• Problem to work on:
Report each line below that carries the word "string".

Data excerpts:
↓↓↓

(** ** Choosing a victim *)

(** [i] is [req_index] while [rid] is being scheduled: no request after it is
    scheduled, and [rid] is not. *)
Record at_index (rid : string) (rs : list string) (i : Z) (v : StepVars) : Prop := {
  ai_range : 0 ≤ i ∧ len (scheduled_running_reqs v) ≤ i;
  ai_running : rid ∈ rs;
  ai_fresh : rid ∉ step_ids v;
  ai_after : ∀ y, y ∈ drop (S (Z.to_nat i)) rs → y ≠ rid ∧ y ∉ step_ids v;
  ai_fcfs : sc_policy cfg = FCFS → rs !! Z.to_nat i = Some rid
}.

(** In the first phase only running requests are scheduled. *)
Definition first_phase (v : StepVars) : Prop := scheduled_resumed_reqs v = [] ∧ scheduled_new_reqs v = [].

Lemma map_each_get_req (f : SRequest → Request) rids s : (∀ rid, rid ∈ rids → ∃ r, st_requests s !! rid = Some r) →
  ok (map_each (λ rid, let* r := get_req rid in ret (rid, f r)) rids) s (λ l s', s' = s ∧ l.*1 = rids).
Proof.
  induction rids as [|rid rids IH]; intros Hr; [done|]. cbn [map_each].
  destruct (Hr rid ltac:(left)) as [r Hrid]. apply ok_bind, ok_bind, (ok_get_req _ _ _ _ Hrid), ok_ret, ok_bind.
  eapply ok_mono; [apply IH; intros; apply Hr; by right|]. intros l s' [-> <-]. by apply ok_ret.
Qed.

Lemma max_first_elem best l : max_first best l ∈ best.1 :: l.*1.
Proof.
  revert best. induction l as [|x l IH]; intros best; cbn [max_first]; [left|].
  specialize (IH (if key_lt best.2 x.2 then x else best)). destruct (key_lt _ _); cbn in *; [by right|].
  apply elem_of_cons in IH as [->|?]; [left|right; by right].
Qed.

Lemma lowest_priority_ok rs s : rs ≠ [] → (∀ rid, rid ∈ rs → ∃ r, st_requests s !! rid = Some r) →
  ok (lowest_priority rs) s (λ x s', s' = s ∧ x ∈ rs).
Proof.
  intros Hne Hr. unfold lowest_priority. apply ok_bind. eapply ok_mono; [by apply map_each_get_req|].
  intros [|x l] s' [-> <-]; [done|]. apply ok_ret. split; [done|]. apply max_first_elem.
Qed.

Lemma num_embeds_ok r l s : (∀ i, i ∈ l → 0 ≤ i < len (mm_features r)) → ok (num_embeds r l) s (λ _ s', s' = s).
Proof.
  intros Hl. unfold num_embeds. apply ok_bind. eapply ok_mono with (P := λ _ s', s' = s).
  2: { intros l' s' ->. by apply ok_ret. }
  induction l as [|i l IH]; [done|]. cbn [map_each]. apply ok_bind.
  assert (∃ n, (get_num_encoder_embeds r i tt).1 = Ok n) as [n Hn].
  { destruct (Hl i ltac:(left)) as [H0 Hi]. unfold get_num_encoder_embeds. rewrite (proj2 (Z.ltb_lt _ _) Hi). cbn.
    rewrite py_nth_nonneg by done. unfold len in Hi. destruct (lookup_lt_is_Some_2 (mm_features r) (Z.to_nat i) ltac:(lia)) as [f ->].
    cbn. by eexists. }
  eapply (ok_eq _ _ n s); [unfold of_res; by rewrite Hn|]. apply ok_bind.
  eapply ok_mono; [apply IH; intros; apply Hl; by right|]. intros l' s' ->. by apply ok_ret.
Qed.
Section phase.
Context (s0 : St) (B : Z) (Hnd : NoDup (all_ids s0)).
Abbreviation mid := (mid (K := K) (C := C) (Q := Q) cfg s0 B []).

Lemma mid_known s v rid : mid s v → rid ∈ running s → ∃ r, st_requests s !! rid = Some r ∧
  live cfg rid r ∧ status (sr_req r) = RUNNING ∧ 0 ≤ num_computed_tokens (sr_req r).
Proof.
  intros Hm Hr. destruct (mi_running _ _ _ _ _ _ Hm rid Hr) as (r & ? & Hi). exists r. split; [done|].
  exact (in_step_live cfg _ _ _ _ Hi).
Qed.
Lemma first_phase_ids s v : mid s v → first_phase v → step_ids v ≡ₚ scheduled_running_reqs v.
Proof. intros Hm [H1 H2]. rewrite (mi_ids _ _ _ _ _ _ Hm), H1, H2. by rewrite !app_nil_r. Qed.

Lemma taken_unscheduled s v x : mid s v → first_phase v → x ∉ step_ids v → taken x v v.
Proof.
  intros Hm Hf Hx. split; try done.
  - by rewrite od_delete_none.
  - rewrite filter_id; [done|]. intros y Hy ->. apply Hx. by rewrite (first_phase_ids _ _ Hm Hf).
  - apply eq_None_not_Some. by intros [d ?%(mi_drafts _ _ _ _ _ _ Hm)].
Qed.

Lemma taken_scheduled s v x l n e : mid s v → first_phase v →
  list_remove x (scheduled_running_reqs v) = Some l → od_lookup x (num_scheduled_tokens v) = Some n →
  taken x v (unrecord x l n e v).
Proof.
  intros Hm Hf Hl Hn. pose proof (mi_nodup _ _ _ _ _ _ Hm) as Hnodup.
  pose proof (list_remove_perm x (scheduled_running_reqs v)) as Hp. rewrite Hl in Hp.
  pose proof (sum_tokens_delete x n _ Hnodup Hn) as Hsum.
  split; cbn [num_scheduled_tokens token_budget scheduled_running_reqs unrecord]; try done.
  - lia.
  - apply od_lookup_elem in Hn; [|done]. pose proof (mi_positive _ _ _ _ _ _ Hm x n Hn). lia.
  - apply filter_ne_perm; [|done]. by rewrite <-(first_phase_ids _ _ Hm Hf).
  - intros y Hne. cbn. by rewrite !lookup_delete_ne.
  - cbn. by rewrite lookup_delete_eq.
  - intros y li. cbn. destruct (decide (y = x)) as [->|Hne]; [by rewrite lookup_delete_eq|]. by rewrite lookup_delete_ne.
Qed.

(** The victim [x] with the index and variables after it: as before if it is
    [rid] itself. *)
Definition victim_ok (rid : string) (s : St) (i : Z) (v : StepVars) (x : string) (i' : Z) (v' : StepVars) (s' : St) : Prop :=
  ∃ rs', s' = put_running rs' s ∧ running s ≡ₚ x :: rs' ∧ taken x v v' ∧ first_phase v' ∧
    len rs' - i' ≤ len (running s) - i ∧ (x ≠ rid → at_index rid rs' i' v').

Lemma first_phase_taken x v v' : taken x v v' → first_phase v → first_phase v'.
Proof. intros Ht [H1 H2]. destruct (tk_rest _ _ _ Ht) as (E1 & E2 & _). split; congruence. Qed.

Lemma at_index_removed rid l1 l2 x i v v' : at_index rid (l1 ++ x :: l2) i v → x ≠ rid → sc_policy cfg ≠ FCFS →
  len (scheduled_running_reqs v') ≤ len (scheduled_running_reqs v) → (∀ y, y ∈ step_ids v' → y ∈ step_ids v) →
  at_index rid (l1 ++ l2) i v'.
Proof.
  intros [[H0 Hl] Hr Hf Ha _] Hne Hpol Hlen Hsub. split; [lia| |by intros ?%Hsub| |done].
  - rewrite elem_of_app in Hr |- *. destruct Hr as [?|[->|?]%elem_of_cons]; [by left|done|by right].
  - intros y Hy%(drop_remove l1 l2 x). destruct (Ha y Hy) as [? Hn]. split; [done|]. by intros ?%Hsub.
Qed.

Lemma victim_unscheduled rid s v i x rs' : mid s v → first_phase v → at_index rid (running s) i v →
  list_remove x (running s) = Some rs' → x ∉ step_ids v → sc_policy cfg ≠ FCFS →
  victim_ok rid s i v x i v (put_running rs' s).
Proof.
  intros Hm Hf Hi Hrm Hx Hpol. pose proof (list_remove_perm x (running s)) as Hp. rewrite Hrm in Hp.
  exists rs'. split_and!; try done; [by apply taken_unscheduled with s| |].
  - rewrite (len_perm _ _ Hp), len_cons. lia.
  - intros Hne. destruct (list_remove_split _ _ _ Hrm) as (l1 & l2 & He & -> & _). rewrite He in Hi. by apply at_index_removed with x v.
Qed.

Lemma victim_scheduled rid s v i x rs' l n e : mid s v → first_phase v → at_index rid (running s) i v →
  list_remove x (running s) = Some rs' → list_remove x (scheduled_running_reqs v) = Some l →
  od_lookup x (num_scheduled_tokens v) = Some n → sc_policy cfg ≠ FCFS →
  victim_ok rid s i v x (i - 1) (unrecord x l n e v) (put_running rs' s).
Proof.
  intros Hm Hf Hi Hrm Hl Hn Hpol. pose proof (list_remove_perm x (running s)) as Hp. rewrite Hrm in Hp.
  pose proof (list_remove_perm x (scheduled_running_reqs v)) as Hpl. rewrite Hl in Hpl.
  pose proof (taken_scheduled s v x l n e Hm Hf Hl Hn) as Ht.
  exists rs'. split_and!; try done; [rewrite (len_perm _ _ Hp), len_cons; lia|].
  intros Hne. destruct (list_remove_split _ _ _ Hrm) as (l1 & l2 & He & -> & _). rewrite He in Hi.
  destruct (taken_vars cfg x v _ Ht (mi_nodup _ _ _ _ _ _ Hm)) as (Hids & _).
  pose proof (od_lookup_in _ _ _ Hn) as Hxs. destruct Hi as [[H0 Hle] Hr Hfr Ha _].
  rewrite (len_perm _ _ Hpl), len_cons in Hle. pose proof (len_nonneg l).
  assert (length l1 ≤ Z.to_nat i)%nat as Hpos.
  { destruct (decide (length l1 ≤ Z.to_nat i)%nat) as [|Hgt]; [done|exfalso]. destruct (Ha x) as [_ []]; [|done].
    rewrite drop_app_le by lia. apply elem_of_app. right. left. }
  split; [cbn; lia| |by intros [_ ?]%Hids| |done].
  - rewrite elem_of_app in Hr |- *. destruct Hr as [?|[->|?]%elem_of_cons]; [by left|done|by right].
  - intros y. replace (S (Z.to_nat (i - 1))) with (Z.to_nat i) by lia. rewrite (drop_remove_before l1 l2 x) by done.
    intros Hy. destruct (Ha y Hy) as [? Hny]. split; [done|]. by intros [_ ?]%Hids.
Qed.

↑↑↑

• Written reply:
Record at_index (rid : string) (rs : list string) (i : Z) (v : StepVars) : Prop := {
Definition victim_ok (rid : string) (s : St) (i : Z) (v : StepVars) (x : string) (i' : Z) (v' : StepVars) (s' : St) : Prop :=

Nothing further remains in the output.